İlk önce saygılarımı sunar ellerinden öperek hatır şeriflerini sual eylerim. Eğer ki oğlunuzdan zerre miktar sual ederseniz Allah'a şükür sağlığım yerinde olup siz pederciğimin de sağlıklı ve afiyetli olmasını Cenâb-ı Mevlâ'ya niyaz eylerim. Elleri havada gözleri yolda dilleri duada olan validelerimin ellerinden öperek mahsus selam edip beş vakitte hayır dualarını isterim… Oğlunuz Kadir

Cepheden yazılan son mektuplara bir örnek de mektubunu yazdıktan iki gün sonra Maydos (Eceabad)'da şehit olan ihtiyat zabit (yedek subay) namzedi Hasan Etem'in mektubudur. Düşmanın Çanakkale'ye dayandığını işittiğinde birçok fedakar Türk genci gibi o da vatan için gözünü kırpmadan cepheye koşmuş, gönüllü yazılmıştır. Kendisi İstanbul Hukuk Fakültesi son sınıfına devam ederken aynı zamanda Bayezit Numune Mektebi'nde öğretmen olarak vazife yapmaktaydı.

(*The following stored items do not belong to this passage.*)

Lemma get_links_loop_prefix (responses : list value) (page_name : string)
  (num_links : option Z) (pllimit : Z) :
  forall pl plcontinue pl',
    fst (get_links_loop responses page_name num_links pllimit pl plcontinue)
    = Returned pl' ->
    exists k, pl' = pl ++ firstn k (flat_map articles_of responses).
Proof.
  induction responses as [|json_data later IH]; intros pl plcontinue pl' H.
  - discriminate.
  - rewrite get_links_loop_cons in H. cbn [emit fst] in H.
    destruct (popped_page json_data) as [page|e] eqn:Hp; [|discriminate].
    destruct (getitem page "links") as [links|[]] eqn:Hl; try discriminate.
    + destruct (iterate links) as [items|e] eqn:Hi; [|discriminate].
      cbn [flat_map]. rewrite (articles_of_items _ _ _ _ Hp Hl Hi).
      destruct (for_links num_links items pl) as [pl1|pl1|e] eqn:Hf;
        [| |discriminate].
      * injection H as <-. apply for_links_return in Hf as (_ & k & Hk & ->).
        exists k. rewrite firstn_app.
        replace (k - length (article_titles items)) with 0 by lia.
        now rewrite app_nil_r.
      * apply for_links_exhausted in Hf as ->.
        destruct (next_cursor json_data) as [cursor|[]]; try discriminate.
        -- cbn in H. apply IH in H as (k & ->).
           exists (length (article_titles items) + k).
           now rewrite firstn_app_2, app_assoc.
        -- injection H as <-. exists (length (article_titles items) + 0).
           now rewrite firstn_app_2, app_nil_r.
    + injection H as <-. exists 0. now rewrite app_nil_r.
Qed.

Lemma in_firstn (k : nat) (l : list value) (x : value) :
  In x (firstn k l) -> In x l.
Proof.
  intros H. rewrite <- (firstn_skipn k l). apply in_or_app. now left.
Qed.

Lemma articles_of_in (json_data title : value) :
  In title (articles_of json_data) ->
  exists items link,
    link_items json_data = Ok items /\ In link items /\ is_article link title.
Proof.
  unfold articles_of. destruct (link_items json_data) as [items|e]; [|intros []].
  intros Hin. apply article_titles_in in Hin as (link & Hl & Ha).
  now exists items, link.
Qed.

(** C7. Whatever the responses, the sequence [get_links] returns is an
    initial part of the titles of the namespace-0 links of the responses,
    in their order: every returned title is the [title] of a link entry of
    some response whose [ns] equals 0, and taking the entries of other
    namespaces out of a response's links changes nothing in what the loop
    over them does (no exception, no log line, no entry in the result). *)
Theorem get_links_only_articles (responses : list value) (page_name : string)
  (num_links : option Z) (pl : list value) :
  fst (get_links responses page_name num_links) = Returned pl ->
  (exists k, pl = firstn k (flat_map articles_of responses)) /\
  (forall title,
      In title pl ->
      exists json_data items link,
        In json_data responses /\ link_items json_data = Ok items /\
        In link items /\ is_article link title) /\
  (forall items acc,
      for_links num_links (filter in_article_namespace items) acc
      = for_links num_links items acc).
Proof.
  intros H. unfold get_links in H.
  apply get_links_loop_prefix in H as (k & ->). cbn [app].
  split; [now exists k|]. split.
  - intros title Hin. apply in_firstn in Hin. apply in_flat_map in Hin as (r & Hr & Hin).
    apply articles_of_in in Hin as (items & link & Hi & Hl & Ha).
    now exists r, items, link.
  - intros items acc. apply for_links_skips_other_namespaces.
Qed.

Lemma get_links_only_articles_witness :
  fst (get_links [resp_links_first; resp_links_last] "Elon Musk" (Some 3%Z))
  = Returned [VStr "Boring Company"; VStr "Neuralink"; VStr "PayPal"] /\
  exists k, [VStr "Boring Company"; VStr "Neuralink"; VStr "PayPal"]
            = firstn k (flat_map articles_of [resp_links_first; resp_links_last]).
Proof.
  assert (fst (get_links [resp_links_first; resp_links_last] "Elon Musk" (Some 3%Z))
          = Returned [VStr "Boring Company"; VStr "Neuralink"; VStr "PayPal"]) as H
    by reflexivity.
  split; [exact H|].
  exact (proj1 (get_links_only_articles [resp_links_first; resp_links_last]
                  "Elon Musk" (Some 3%Z) _ H)).
Defined.

(** *** A requested count of zero *)

Lemma len_is_zero_after_append (pl : list value) (title : value) :
  len_is (pl ++ [title]) (Some 0%Z) = false.
Proof.
  unfold len_is. apply Z.eqb_neq. rewrite length_app. cbn. lia.
Qed.

Lemma for_links_zero (items : list value) :
  forall pl, for_links (Some 0%Z) items pl = for_links None items pl.
Proof.
  induction items as [|link items IH]; intros pl; [reflexivity|].
  cbn [for_links]. destruct (getitem link "ns") as [ns|e]; [|reflexivity].
  destruct (eq_int ns 0); [|apply IH].
  destruct (getitem link "title") as [t|e]; [|reflexivity].
  rewrite len_is_zero_after_append. cbn [len_is]. apply IH.
Qed.

Lemma for_links_none_no_return (items : list value) :
  forall pl pl', for_links None items pl <> Return pl'.
Proof.
  induction items as [|link items IH]; intros pl pl'; cbn; [discriminate|].
  destruct (getitem link "ns") as [ns|e]; [|discriminate].
  destruct (eq_int ns 0); [|apply IH].
  destruct (getitem link "title") as [t|e]; [discriminate || apply IH|discriminate].
Qed.

Lemma get_links_loop_zero (responses : list value) (page_name : string)
  (pllimit pllimit' : Z) :
  forall pl plcontinue,
    fst (get_links_loop responses page_name (Some 0%Z) pllimit pl plcontinue)
    = fst (get_links_loop responses page_name None pllimit' pl plcontinue).
Proof.
  induction responses as [|json_data later IH]; intros pl plcontinue; [reflexivity|].
  rewrite !get_links_loop_cons. cbn [emit fst].
  destruct (popped_page json_data) as [page|e]; [|reflexivity].
  destruct (getitem page "links") as [links|[]]; try reflexivity.
  destruct (iterate links) as [items|e]; [|reflexivity].
  rewrite for_links_zero.
  destruct (for_links None items pl) as [pl'|pl'|e]; try reflexivity.
  destruct (next_cursor json_data) as [cursor|[]]; try reflexivity.
  cbn. apply IH.
Qed.

Lemma get_links_loop_whole_pages (responses : list value) (page_name : string)
  (pllimit : Z) :
  forall pl plcontinue pl',
    fst (get_links_loop responses page_name None pllimit pl plcontinue)
    = Returned pl' ->
    exists j, pl' = pl ++ flat_map articles_of (firstn j responses).
Proof.
  induction responses as [|json_data later IH]; intros pl plcontinue pl' H.
  - discriminate.
  - rewrite get_links_loop_cons in H. cbn [emit fst] in H.
    destruct (popped_page json_data) as [page|e] eqn:Hp; [|discriminate].
    destruct (getitem page "links") as [links|[]] eqn:Hl; try discriminate.
    + destruct (iterate links) as [items|e] eqn:Hi; [|discriminate].
      destruct (for_links None items pl) as [pl1|pl1|e] eqn:Hf; [| |discriminate].
      * now apply for_links_none_no_return in Hf.
      * apply for_links_exhausted in Hf as ->.
        rewrite <- (articles_of_items _ _ _ _ Hp Hl Hi) in H.
        destruct (next_cursor json_data) as [cursor|[]]; try discriminate.
        -- cbn in H. apply IH in H as (j & ->). exists (S j).
           cbn [firstn flat_map]. now rewrite !app_assoc.
        -- injection H as <-. exists 1. cbn. now rewrite app_nil_r.
    + injection H as <-. exists 0. cbn. now rewrite app_nil_r.
Qed.

(** C10. With [num_links = 0] the test [len(pl) == num_links] is made
    only after an append, when [pl] holds at least one title, so it never
    holds and the loop over the links never returns early: the call ends
    exactly as the call with [num_links = None] does, with every
    namespace-0 title of the responses it went through, while each of its
    requests carries [pllimit = 0].  On the two sample pages it returns
    four titles, more than the zero it was asked for. *)
Theorem get_links_zero_never_short_circuits :
  (forall items pl pl', for_links (Some 0%Z) items pl <> Return pl') /\
  (forall responses page_name,
      fst (get_links responses page_name (Some 0%Z))
      = fst (get_links responses page_name None)) /\
  (forall responses page_name pl,
      fst (get_links responses page_name (Some 0%Z)) = Returned pl ->
      exists j, pl = flat_map articles_of (firstn j responses)) /\
  (forall responses page_name,
      Forall (fun e => pllimit_of e = Ok (VInt 0))
        (requests (snd (get_links responses page_name (Some 0%Z))))) /\
  (exists responses page_name pl,
      fst (get_links responses page_name (Some 0%Z)) = Returned pl /\
      0 < length pl).
Proof.
  split; [|split; [|split; [|split]]].
  - intros items pl pl'. rewrite for_links_zero. apply for_links_none_no_return.
  - intros responses page_name. apply get_links_loop_zero.
  - intros responses page_name pl H. unfold get_links in H.
    rewrite (get_links_loop_zero _ _ _ 500%Z) in H.
    now apply get_links_loop_whole_pages in H.
  - intros responses page_name.
    apply (get_links_loop_pllimit responses page_name (Some 0%Z) 0 [] VNone).
  - exists [resp_links_first; resp_links_last], "Elon Musk".
    eexists. split; [reflexivity|]. cbn. lia.
Qed.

Hasan Etem'in validesine son mektubunda duygularını samimi ve edebi bir şekilde aktarırken askerlerin moral ve motivasyonlarını sağlayan manevi hayatlarından tablolar sunmaktadır.
Valideciğim, Dört asker doğurmakla müftehir şanlı Türk annesi,

Nasihat-amiz mektubunu Divrin Ovası (Niğde) gibi, güzel, yeşillik bir ovacığın ortasından geçen derenin kenarındaki armut ağacının sayesinde otururken aldım. Tabiatın yeşillikleri içinde mest olmuş ruhumu bir kat daha takviye etti.

Okudum, okudukça büyük dersler aldım. Tekrar okudum. Şöyle güzel ve mukaddes bir vazifenin içinde bulunduğumdan sevindim. Gözlerimi açtım, uzaklara doğru baktım. Yeşil yeşil ekinlerin rüzgâra mukavemet edemeyerek eğilmesi, bana, annemden gelen mektubu selamlıyor gibi geldi. Hepsi benden tarafa doğru eğilip kalkıyordu ve beni, annenden mektup geldi diyerek tebrik ediyorlardı. Gözlerimi biraz sağa çevirdim güzel bir yamacın eteklerindeki muhteşem çam ağaçları kendilerine mahsus bir seda ile beni tebşir ediyorlardı. Nazarlarımı sola çevirdim çağıl çağıl akan dere, bana validemden gelen mektuptan dolayı gülüyor, oynuyor, köpürüyordu ...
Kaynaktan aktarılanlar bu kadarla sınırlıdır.